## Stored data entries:

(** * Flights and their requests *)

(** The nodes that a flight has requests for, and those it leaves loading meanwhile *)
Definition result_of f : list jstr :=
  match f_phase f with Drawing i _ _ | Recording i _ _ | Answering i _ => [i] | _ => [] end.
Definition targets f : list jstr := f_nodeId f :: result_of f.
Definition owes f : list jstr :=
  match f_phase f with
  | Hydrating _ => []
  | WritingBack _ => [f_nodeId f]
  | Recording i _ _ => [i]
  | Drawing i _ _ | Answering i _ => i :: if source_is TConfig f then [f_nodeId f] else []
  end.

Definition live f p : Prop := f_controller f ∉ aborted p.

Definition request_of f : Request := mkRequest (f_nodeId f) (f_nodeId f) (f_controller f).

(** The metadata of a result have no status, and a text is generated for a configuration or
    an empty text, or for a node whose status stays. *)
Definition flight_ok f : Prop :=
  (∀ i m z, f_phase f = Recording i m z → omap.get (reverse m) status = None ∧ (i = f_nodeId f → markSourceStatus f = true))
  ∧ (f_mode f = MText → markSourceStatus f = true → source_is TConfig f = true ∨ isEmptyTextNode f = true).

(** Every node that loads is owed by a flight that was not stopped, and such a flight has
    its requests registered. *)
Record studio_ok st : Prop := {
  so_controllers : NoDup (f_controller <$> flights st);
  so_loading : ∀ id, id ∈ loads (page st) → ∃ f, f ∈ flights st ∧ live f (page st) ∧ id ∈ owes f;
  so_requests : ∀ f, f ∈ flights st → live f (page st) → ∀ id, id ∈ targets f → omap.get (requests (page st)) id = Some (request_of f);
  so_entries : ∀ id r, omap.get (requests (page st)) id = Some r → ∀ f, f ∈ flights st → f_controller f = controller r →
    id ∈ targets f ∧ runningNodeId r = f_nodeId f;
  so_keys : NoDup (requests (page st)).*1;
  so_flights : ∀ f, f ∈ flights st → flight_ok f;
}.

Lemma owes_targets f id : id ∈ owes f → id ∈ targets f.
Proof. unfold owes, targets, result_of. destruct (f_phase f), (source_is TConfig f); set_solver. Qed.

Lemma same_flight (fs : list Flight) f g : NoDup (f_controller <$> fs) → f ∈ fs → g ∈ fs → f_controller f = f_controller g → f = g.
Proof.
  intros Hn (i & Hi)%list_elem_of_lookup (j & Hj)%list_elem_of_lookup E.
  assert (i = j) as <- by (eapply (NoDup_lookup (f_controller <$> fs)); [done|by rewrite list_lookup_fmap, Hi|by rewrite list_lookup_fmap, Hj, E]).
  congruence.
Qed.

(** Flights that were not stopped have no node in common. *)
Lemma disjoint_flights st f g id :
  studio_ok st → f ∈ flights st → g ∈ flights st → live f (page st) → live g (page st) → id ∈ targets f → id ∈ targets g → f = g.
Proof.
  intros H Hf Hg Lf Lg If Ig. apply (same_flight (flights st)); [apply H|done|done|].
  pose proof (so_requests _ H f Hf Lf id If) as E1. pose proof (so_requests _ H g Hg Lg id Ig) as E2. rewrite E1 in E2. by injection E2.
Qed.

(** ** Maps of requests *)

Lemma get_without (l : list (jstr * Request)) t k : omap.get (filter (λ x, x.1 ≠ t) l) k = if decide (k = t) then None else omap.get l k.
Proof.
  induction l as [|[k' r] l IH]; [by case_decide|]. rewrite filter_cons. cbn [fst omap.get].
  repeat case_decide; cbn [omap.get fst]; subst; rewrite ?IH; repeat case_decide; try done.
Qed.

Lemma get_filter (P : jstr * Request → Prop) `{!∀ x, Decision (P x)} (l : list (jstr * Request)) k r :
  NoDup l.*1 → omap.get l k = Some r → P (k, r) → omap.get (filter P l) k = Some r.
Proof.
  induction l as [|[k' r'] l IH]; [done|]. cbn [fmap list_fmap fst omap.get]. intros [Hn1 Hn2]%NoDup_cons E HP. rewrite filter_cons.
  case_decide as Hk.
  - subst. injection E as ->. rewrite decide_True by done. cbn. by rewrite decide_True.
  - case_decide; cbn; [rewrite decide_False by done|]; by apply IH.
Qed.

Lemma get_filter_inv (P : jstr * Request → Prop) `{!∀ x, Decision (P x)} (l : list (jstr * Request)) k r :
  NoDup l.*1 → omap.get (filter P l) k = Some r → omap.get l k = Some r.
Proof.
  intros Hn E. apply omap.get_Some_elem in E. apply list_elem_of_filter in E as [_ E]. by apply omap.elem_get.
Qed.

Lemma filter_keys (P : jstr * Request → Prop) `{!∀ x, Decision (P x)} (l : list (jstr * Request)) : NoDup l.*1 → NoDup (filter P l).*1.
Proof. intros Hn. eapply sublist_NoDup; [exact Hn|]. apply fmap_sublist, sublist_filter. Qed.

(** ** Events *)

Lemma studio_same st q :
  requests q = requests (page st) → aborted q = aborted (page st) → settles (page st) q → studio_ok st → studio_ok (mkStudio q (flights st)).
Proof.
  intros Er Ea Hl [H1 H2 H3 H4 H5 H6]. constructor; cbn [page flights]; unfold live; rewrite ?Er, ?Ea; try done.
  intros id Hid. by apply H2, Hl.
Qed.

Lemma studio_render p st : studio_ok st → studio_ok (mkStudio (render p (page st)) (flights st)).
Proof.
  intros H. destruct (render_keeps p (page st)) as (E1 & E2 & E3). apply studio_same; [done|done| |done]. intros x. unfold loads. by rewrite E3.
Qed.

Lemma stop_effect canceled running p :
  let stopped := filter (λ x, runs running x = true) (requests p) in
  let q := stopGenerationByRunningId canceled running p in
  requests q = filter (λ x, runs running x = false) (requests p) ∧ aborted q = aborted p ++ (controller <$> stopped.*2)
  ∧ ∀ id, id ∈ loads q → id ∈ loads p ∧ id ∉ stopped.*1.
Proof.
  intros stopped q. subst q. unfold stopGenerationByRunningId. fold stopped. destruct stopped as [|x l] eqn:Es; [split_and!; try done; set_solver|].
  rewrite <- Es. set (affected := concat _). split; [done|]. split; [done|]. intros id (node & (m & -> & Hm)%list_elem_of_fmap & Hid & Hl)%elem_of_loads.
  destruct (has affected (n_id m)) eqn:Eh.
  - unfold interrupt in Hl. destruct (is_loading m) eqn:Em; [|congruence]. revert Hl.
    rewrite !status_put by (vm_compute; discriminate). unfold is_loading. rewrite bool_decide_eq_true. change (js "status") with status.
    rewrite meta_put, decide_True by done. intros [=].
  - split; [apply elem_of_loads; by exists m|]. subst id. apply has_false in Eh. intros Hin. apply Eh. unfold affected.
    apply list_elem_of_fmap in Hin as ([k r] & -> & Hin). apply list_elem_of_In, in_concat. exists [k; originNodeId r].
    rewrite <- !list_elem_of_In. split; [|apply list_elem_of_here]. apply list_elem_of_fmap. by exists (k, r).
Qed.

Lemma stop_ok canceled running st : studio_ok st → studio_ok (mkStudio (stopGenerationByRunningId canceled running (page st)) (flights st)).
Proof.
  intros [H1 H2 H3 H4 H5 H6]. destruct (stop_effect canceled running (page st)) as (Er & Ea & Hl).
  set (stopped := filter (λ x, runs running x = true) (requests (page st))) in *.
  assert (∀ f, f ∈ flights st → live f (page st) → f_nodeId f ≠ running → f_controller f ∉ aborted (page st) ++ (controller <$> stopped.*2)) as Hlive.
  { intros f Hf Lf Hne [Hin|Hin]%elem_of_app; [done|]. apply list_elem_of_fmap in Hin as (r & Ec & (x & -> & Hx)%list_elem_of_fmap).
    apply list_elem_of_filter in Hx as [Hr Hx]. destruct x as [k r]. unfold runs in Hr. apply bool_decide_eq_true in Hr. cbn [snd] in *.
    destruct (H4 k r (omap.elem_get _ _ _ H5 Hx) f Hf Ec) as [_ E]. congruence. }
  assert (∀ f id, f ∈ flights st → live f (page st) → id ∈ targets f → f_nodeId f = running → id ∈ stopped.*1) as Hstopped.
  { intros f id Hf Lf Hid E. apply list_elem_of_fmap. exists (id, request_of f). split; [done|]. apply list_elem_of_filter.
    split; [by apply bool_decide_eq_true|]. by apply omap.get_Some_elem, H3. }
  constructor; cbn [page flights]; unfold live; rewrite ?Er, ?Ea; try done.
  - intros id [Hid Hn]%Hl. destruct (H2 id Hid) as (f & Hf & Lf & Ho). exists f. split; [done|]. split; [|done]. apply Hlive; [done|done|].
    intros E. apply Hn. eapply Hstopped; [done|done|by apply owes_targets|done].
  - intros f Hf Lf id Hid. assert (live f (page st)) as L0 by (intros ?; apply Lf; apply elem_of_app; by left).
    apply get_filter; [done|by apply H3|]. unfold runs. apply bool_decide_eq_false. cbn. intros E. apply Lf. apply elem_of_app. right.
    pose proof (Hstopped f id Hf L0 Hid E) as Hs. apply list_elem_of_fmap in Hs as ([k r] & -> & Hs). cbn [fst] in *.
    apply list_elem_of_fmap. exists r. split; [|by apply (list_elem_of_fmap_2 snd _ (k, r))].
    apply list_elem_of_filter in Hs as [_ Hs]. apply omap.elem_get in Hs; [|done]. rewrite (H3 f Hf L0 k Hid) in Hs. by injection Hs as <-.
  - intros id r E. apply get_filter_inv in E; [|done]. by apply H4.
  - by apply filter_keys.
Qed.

## WHAT IS NEEDED:
Reproduce the lines of the entries above from the one with "so_loading : ∀" to the one with "so_requests : ∀", both included, exactly and without any other line.

## EXERCISE SOLUTION:
  so_loading : ∀ id, id ∈ loads (page st) → ∃ f, f ∈ flights st ∧ live f (page st) ∧ id ∈ owes f;
  so_requests : ∀ f, f ∈ flights st → live f (page st) → ∀ id, id ∈ targets f → omap.get (requests (page st)) id = Some (request_of f);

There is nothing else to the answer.